Marina Manda Lembranças H oje vou falar de coisas importantes. Faço o aviso para que o eventual leitor não tome por leve um tema que...
Marina Manda Lembranças
Um novo estudo científico acaba de revelar que os contos de fada têm sua origem na Idade do Bronze. Confesso minha ignorância, não sei bem o que seja filogenética. Sei somente que é utilizada pela biologia para estudar a evolução de espécies relacionadas entre si embora diferentes, comparando-as ao longo do seu percurso, até chegar a um ancestral comum. Pois foi esta a ferramenta de que lançaram mão o antopólogo Jamie Tehrani, da Universidade de Durham, no Reino Unido, e a folclorista Sara Graça da Silva, da Universidade nova de Lisboa. Analisando e comparando a estrutura narrativa e as palavras utilizadas em 275 contos ainda em circulação entre populações de 50 países que falam línguas de origem indo-européia, chegaram à conclusão de que o mais antigo deles tem 6 mil anos.
Para os estudiosos dos contos de fada não chega a ser uma novidade. Já no século passado, em seu livro "Origens históricas dos contos de fada", o russo Vladimir Propp situava o nascimento dessas narrativas entre as comunidades primitivas da pré-história, inicialmente como parte dos primeiros rituais e dos mitos que os acompanhavam, e em seguida circulando de boca em boca, autônomas.

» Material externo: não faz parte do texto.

(** ** Sizes *)

(** Rounding to a double keeps a whole number of kilobytes whole. *)
Lemma nearest_double_kilobytes (x : Z) :
  (1024 <= x)%Z -> (1024 | x)%Z ->
  nearest_double x = Infinity false \/
  exists b, nearest_double x = Int b /\ (1024 <= b)%Z /\ (1024 | b)%Z.
Proof.
  intros Hx Hd. unfold nearest_double.
  destruct (Z.ltb_spec x (2 ^ 53)) as [Hs|Hs]; [right; by exists x|].
  assert (53 <= Z.log2 x)%Z as Hlog by (apply Z.log2_le_pow2; lia).
  pose proof (Z.log2_spec x ltac:(lia)) as [Hlo _].
  set (e := (Z.log2 x - 52)%Z) in *.
  assert (1 <= e)%Z as He by lia.
  assert (0 < 2 ^ e)%Z as Hpos by (apply Z.pow_pos_nonneg; lia).
  assert (2 ^ e <= x)%Z as Hle.
  { etrans; [|exact Hlo]. apply Z.pow_le_mono_r; lia. }
  assert (1 <= x / 2 ^ e)%Z as Hq.
  { apply Z.div_le_lower_bound; lia. }
  pose proof (Z.div_mod x (2 ^ e) ltac:(lia)) as Hdm.
  pose proof (Z.mod_pos_bound x (2 ^ e) Hpos) as Hr.
  cbv zeta.
  set (q := (x / 2 ^ e)%Z) in *. set (r := (x mod 2 ^ e)%Z) in *.
  destruct (decide (e < 10)%Z) as [Hsmall|Hbig].
  - assert (r = 0)%Z as Hr0.
    { unfold r. apply Z.mod_divide; [lia|].
      etrans; [|exact Hd]. exists (2 ^ (10 - e))%Z.
      rewrite <- Z.pow_add_r by lia. by replace (10 - e + e)%Z with 10%Z by lia. }
    assert (0 < 2 ^ (e - 1))%Z by (apply Z.pow_pos_nonneg; lia).
    destruct (Z.ltb_spec r (2 ^ (e - 1))) as [_|]; [|lia].
    destruct (2 ^ 1024 <=? q * 2 ^ e)%Z; [by left|right].
    exists (q * 2 ^ e)%Z. split; [done|].
    replace (q * 2 ^ e)%Z with x by lia. done.
  - assert (2 ^ e = 2 ^ (e - 10) * 1024)%Z as Hpow.
    { change 1024%Z with (2 ^ 10)%Z. rewrite <- Z.pow_add_r by lia. f_equal. lia. }
    assert (0 < 2 ^ (e - 10))%Z by (apply Z.pow_pos_nonneg; lia).
    assert (forall q', q <= q' ->
      (if (2 ^ 1024 <=? q' * 2 ^ e) then Infinity false else Int (q' * 2 ^ e))
        = Infinity false \/
      exists b, (if (2 ^ 1024 <=? q' * 2 ^ e) then Infinity false else Int (q' * 2 ^ e))
                = Int b /\ 1024 <= b /\ (1024 | b))%Z as Hany.
    { intros q' Hq'. destruct (2 ^ 1024 <=? q' * 2 ^ e)%Z; [by left|right].
      eexists. split; [done|]. rewrite Hpow. split; [nia|].
      exists (q' * 2 ^ (e - 10))%Z. lia. }
    destruct (r <? 2 ^ (e - 1))%Z; [apply Hany; lia|].
    destruct (2 ^ (e - 1) <? r)%Z; [apply Hany; lia|].
    destruct (Z.even q); apply Hany; lia.
Qed.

A nova afirmação, entretanto, chega sob a proteção da ciência. Narrativas orais não respeitam fronteiras, e ao longo dos séculos os contos maravilhosos foram passando de um país a outro, obedecendo à proximidade e ao relacionamento das linguagens, levados por viajantes, missionários, mercantes e guerreiros. Percorrer ao contrário esse caminho, verificando as modificações que cada narrativa sofria no percurso, permitiu a Jamie e Sara montar as árvores genealógicas, ou filogenéticas, de 76 dos 275 contos iniciais.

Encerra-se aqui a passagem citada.